Segment Open

(** ** Results and the state monad the code runs in *)

(** Outcome of running Go code: normal return or a runtime panic. *)
Inductive Res (A : Type) : Type :=
| Ret (a : A)
| Panic (msg : string).
Arguments Ret {A} a.
Arguments Panic {A} msg.

(** State-passing computations over a state [S] that may panic. *)
Definition M (S A : Type) : Type := S -> Res A * S.

Definition ret {S A} (a : A) : M S A := fun s => (Ret a, s).

Definition bind {S A B} (m : M S A) (k : A -> M S B) : M S B :=
  fun s =>
    match m s with
    | (Ret a, s') => k a s'
    | (Panic msg, s') => (Panic msg, s')
    end.

Definition panic {S A} (msg : string) : M S A := fun s => (Panic msg, s).

Declare Scope go_scope.
Delimit Scope go_scope with go.
Notation "x <- c1 ;; c2" := (bind c1 (fun x => c2))
  (at level 100, c1 at next level, right associativity) : go_scope.
Notation "c1 ;;; c2" := (bind c1 (fun _ => c2))
  (at level 100, right associativity) : go_scope.

(** Run a computation on a component of the state. *)
Definition zoom {S T A} (get : S -> T) (set : T -> S -> S) (m : M T A) : M S A :=
  fun s => let (r, t') := m (get s) in (r, set t' s).

(** A Go assignment [x = v] followed by the rest of the block, in which [x]
    stands for the new value. *)
Definition assign {A B} (v : A) (rest : A -> B) : B := rest v.
Notation "x <<- v ;; rest" := (assign v (fun x => rest))
  (at level 100, v at next level, right associativity) : go_scope.

(** ** Data model *)

(** The job request.  The declaration of [JobData] is not part of the
    sources at hand; the fields are those that create.go reads or writes,
    with the types their uses fix (string comparison with a literal, a
    boolean assignment, [TimerInterval < 1]). *)
Module JobData.
Record t : Type := mk {
  IsSMTBucketRequired : bool;
  SmtBucketName : string;
  SessionFilePath : string;
  SourceConnectionConfig : string;
  GcsDataDirectory : string;
  InstanceId : string;
  DatabaseId : string;
  SessionFileGcsPath : string;
  SourceConnectionConfigGcsPath : string;
  SpannerProjectId : string;
  JobName : string;
  SourceType : string;
  MetadataInstance : string;
  MetadataDatabase : string;
  ChangeStreamName : string;
  FiltrationMode : string;
  TimerInterval : Z;
  WindowDuration : string;
  ShardingCustomJarPath : string;
  ShardingCustomClassName : string;
  SpannerLocation : string;
  StartTimestamp : string;
  EndTimestamp : string;
  MetadataTableSuffix : string;
  SkipDirectoryName : string;
  ReaderCfg : string;
  WriterCfg : string;
  SourceDbTimezoneOffset : string
}.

Segment Closed

_WORK ITEM_
Beginning with the very first line of the records above, please retype each line through the one that has "(** A Go assignment", and add nothing.

_TASK RESPONSE_
(** ** Results and the state monad the code runs in *)

(** Outcome of running Go code: normal return or a runtime panic. *)
Inductive Res (A : Type) : Type :=
| Ret (a : A)
| Panic (msg : string).
Arguments Ret {A} a.
Arguments Panic {A} msg.

(** State-passing computations over a state [S] that may panic. *)
Definition M (S A : Type) : Type := S -> Res A * S.

Definition ret {S A} (a : A) : M S A := fun s => (Ret a, s).

Definition bind {S A B} (m : M S A) (k : A -> M S B) : M S B :=
  fun s =>
    match m s with
    | (Ret a, s') => k a s'
    | (Panic msg, s') => (Panic msg, s')
    end.

Definition panic {S A} (msg : string) : M S A := fun s => (Panic msg, s).

Declare Scope go_scope.
Delimit Scope go_scope with go.
Notation "x <- c1 ;; c2" := (bind c1 (fun x => c2))
  (at level 100, c1 at next level, right associativity) : go_scope.
Notation "c1 ;;; c2" := (bind c1 (fun _ => c2))
  (at level 100, right associativity) : go_scope.

(** Run a computation on a component of the state. *)
Definition zoom {S T A} (get : S -> T) (set : T -> S -> S) (m : M T A) : M S A :=
  fun s => let (r, t') := m (get s) in (r, set t' s).

(** A Go assignment [x = v] followed by the rest of the block, in which [x]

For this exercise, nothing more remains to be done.